Task prompt
The entries below contain a line with "(** X19: the" and a line with "destruct b eqn:E". Quote exactly those two lines and all lines between them.

Records for processing
□ □ □
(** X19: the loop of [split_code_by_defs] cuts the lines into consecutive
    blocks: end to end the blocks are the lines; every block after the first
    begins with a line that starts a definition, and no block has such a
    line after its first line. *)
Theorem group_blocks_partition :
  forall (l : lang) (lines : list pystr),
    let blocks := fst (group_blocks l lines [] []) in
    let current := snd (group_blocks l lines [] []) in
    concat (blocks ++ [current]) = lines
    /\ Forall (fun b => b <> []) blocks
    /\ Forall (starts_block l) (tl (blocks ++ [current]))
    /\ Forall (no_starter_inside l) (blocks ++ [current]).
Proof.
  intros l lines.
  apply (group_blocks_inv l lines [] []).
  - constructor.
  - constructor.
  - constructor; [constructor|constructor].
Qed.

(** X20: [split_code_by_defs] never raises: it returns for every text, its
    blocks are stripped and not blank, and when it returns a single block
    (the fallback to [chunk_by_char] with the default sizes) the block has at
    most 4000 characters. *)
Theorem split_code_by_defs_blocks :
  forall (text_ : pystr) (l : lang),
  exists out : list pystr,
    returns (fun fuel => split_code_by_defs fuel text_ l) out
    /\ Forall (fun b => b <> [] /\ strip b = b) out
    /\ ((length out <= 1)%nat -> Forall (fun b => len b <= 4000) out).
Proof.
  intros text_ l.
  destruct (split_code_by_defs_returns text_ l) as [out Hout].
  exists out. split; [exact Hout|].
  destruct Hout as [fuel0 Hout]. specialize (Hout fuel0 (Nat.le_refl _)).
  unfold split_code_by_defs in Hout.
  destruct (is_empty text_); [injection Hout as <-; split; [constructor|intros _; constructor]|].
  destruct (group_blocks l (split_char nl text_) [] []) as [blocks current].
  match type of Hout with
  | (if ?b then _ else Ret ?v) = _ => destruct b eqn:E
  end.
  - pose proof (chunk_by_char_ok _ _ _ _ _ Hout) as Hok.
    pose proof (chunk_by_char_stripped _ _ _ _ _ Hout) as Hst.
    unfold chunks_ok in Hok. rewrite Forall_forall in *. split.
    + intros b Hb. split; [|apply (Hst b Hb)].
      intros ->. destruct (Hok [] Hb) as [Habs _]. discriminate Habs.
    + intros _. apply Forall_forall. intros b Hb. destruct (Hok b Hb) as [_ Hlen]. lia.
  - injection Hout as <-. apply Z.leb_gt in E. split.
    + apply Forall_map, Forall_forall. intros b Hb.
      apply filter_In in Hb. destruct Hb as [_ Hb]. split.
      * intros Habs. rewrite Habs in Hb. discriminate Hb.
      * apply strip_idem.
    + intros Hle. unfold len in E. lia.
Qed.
□ □ □
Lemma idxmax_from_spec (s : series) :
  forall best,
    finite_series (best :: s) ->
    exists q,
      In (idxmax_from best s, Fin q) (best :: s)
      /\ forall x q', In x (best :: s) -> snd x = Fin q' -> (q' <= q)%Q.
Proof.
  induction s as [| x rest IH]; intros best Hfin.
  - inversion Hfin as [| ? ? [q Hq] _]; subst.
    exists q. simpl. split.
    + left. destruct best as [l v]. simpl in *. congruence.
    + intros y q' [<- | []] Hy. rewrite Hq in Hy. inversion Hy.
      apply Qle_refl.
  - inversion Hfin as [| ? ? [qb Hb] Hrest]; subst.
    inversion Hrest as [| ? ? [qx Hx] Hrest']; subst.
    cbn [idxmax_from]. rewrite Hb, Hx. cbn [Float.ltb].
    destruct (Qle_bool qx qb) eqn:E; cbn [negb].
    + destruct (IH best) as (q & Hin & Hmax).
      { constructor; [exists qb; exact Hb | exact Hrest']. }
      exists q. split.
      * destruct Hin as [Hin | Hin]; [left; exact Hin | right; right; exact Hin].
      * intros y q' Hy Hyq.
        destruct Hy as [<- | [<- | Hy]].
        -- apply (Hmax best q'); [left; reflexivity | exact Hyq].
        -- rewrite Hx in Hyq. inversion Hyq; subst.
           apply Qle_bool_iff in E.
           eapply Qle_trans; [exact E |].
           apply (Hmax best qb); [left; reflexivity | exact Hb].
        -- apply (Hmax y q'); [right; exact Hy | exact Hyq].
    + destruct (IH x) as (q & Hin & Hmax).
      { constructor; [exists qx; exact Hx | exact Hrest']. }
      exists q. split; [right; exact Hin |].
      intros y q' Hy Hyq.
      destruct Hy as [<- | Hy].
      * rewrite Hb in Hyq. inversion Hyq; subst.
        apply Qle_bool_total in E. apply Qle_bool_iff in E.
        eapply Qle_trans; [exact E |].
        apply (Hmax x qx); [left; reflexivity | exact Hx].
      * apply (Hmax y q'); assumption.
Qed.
□ □ □
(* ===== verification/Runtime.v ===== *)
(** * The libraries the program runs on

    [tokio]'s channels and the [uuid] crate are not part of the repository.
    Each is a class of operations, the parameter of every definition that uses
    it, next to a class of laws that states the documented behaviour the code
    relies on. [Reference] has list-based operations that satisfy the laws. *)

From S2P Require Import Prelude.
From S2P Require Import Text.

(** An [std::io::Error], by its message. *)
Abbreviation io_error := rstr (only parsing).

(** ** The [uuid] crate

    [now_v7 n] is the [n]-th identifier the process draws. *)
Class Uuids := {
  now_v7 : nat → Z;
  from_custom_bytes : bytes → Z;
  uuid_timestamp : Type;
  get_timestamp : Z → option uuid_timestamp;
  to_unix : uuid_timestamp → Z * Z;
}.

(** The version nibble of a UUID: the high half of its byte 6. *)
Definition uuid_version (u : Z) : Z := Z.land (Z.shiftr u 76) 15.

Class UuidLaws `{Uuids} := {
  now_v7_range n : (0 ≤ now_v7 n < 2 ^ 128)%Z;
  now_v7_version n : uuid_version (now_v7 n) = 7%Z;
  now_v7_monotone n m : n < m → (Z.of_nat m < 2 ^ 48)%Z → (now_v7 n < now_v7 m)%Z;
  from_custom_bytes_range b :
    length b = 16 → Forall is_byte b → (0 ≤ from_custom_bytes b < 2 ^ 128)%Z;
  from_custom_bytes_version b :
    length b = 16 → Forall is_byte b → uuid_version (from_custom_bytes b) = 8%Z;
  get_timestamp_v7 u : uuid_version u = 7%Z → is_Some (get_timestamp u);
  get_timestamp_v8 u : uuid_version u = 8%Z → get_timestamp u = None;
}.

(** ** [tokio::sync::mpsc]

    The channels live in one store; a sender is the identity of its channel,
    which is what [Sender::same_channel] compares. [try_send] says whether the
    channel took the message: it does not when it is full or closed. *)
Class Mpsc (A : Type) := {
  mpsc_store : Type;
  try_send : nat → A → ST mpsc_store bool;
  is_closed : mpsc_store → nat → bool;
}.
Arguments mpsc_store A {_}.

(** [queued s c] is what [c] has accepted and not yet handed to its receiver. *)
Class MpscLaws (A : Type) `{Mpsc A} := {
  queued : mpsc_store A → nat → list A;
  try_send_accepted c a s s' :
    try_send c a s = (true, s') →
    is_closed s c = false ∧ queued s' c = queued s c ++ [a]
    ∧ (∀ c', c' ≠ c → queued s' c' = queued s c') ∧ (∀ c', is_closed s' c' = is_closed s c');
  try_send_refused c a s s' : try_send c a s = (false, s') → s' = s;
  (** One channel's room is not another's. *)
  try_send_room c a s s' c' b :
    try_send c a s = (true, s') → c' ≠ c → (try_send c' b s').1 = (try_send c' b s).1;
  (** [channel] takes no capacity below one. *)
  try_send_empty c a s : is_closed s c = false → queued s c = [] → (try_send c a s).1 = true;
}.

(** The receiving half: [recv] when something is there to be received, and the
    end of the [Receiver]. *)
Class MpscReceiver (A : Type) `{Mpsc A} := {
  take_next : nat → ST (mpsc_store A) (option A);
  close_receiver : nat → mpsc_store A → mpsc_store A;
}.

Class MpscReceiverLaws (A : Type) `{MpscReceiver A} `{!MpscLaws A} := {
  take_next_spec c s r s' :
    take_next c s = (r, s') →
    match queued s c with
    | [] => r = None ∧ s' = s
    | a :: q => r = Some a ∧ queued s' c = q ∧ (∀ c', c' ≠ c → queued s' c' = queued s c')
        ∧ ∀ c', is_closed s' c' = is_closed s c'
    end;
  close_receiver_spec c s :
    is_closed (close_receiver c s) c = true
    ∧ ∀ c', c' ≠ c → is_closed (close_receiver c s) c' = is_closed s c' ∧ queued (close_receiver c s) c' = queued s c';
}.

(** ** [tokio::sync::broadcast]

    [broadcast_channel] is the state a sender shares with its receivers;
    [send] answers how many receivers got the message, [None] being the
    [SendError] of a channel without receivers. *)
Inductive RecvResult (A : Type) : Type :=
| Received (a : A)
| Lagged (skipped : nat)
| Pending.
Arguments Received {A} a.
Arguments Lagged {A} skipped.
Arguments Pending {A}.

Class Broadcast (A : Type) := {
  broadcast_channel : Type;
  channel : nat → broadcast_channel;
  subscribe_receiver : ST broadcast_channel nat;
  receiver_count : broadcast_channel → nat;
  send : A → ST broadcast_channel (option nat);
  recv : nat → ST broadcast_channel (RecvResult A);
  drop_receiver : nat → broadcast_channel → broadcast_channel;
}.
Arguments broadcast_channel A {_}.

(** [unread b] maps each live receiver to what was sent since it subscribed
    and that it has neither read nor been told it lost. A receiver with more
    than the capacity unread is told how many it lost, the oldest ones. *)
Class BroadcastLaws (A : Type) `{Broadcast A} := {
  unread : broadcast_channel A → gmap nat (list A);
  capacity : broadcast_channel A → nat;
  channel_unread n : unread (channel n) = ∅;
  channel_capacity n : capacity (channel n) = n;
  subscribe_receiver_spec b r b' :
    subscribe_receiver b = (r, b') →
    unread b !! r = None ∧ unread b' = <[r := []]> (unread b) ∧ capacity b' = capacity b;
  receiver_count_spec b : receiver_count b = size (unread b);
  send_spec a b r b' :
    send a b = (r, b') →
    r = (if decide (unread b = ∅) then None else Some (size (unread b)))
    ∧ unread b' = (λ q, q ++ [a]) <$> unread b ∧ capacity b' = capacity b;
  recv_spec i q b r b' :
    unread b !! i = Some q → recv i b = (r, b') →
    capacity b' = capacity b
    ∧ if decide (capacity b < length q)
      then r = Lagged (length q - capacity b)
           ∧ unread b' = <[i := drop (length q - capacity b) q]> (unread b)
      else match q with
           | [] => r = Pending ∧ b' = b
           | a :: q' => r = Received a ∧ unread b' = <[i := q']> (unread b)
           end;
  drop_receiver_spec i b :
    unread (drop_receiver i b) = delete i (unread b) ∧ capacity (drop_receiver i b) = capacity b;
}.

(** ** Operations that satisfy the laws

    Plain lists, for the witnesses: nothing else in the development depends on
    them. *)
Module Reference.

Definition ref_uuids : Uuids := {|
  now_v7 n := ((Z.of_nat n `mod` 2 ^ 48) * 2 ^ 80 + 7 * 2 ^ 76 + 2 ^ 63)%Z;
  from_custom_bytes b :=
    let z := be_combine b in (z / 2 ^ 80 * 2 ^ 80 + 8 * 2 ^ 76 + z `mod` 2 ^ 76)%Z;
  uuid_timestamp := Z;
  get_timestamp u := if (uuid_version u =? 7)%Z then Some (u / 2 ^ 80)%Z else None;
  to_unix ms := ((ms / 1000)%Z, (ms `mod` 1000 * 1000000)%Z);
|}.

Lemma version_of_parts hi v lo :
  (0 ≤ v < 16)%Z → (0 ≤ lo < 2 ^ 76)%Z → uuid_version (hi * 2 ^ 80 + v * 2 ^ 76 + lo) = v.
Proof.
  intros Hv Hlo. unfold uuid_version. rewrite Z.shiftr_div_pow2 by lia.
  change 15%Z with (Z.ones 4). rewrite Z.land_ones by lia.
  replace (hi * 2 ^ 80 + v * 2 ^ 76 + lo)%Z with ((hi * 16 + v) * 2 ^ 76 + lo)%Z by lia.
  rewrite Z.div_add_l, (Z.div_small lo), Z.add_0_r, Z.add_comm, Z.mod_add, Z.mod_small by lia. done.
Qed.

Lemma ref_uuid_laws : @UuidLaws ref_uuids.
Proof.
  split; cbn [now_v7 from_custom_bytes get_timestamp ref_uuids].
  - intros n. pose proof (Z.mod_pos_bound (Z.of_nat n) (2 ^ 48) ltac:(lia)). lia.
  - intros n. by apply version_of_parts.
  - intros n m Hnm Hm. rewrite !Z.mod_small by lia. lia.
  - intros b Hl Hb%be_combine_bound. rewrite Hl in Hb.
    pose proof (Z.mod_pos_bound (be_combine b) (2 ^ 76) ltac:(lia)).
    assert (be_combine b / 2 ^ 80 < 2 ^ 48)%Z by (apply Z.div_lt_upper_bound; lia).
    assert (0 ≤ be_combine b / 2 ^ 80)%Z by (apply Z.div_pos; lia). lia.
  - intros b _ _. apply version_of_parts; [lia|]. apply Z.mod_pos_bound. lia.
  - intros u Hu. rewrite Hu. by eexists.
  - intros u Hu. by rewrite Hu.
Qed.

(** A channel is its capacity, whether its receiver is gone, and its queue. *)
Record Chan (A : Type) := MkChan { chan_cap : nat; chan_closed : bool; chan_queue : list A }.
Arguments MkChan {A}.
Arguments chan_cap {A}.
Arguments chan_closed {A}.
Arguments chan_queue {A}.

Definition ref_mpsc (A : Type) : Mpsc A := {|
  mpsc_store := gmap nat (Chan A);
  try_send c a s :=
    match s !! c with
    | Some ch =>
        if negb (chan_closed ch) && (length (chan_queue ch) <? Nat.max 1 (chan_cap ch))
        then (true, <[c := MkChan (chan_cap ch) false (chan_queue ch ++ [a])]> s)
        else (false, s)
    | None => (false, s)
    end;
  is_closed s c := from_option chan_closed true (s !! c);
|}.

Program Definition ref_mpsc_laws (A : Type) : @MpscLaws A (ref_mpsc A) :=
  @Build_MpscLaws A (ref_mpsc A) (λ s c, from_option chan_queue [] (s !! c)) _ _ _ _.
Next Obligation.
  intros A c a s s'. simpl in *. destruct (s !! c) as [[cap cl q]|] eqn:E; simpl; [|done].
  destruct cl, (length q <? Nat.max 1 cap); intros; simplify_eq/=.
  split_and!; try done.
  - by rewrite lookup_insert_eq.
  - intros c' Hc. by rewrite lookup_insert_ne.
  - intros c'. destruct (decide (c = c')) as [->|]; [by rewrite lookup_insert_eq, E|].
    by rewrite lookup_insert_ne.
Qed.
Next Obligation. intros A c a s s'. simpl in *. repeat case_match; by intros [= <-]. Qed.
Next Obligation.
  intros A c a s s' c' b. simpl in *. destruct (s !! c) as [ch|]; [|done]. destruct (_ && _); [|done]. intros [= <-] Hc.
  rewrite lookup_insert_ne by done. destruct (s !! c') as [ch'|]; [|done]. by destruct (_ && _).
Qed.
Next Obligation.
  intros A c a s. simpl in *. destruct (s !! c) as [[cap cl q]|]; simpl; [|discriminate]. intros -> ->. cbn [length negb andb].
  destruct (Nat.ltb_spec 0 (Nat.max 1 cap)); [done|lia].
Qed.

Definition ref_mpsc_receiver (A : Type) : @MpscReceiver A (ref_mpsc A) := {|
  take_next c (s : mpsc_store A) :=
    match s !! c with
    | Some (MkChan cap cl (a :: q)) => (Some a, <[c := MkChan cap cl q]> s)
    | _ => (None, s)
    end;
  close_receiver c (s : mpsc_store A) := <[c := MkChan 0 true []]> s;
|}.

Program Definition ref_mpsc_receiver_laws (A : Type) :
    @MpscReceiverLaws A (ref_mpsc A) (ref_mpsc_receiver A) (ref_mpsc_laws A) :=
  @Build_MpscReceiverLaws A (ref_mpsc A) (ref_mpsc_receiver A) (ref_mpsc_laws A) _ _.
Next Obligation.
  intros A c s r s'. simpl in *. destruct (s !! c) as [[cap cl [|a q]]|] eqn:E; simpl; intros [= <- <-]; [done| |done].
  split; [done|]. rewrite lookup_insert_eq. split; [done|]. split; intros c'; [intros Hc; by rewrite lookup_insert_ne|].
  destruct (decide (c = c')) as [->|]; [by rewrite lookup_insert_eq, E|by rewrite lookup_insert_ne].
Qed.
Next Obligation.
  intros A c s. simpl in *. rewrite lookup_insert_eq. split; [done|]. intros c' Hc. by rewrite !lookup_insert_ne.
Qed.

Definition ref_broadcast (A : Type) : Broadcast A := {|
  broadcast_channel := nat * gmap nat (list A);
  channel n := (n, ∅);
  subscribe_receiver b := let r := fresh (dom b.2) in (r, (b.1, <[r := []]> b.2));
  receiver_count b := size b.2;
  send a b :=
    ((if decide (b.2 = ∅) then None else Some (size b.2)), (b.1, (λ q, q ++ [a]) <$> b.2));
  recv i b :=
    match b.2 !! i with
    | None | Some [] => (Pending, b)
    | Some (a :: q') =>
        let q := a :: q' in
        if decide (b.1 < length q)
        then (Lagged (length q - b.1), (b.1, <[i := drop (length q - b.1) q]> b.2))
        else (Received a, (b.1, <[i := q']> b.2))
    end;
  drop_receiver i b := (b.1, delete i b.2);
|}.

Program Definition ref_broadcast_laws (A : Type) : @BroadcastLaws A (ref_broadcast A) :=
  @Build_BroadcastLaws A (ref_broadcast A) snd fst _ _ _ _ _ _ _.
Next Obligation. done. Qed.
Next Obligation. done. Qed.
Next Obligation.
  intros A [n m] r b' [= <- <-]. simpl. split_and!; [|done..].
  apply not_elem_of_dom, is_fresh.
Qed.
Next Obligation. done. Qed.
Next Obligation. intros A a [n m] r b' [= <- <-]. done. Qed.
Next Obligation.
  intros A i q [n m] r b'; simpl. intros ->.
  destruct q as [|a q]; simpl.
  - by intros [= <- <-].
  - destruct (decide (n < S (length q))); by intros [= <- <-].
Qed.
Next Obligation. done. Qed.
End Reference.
□ □ □
Solution for this task
(** X19: the loop of [split_code_by_defs] cuts the lines into consecutive
    blocks: end to end the blocks are the lines; every block after the first
    begins with a line that starts a definition, and no block has such a
    line after its first line. *)
Theorem group_blocks_partition :
  forall (l : lang) (lines : list pystr),
    let blocks := fst (group_blocks l lines [] []) in
    let current := snd (group_blocks l lines [] []) in
    concat (blocks ++ [current]) = lines
    /\ Forall (fun b => b <> []) blocks
    /\ Forall (starts_block l) (tl (blocks ++ [current]))
    /\ Forall (no_starter_inside l) (blocks ++ [current]).
Proof.
  intros l lines.
  apply (group_blocks_inv l lines [] []).
  - constructor.
  - constructor.
  - constructor; [constructor|constructor].
Qed.

(** X20: [split_code_by_defs] never raises: it returns for every text, its
    blocks are stripped and not blank, and when it returns a single block
    (the fallback to [chunk_by_char] with the default sizes) the block has at
    most 4000 characters. *)
Theorem split_code_by_defs_blocks :
  forall (text_ : pystr) (l : lang),
  exists out : list pystr,
    returns (fun fuel => split_code_by_defs fuel text_ l) out
    /\ Forall (fun b => b <> [] /\ strip b = b) out
    /\ ((length out <= 1)%nat -> Forall (fun b => len b <= 4000) out).
Proof.
  intros text_ l.
  destruct (split_code_by_defs_returns text_ l) as [out Hout].
  exists out. split; [exact Hout|].
  destruct Hout as [fuel0 Hout]. specialize (Hout fuel0 (Nat.le_refl _)).
  unfold split_code_by_defs in Hout.
  destruct (is_empty text_); [injection Hout as <-; split; [constructor|intros _; constructor]|].
  destruct (group_blocks l (split_char nl text_) [] []) as [blocks current].
  match type of Hout with
  | (if ?b then _ else Ret ?v) = _ => destruct b eqn:E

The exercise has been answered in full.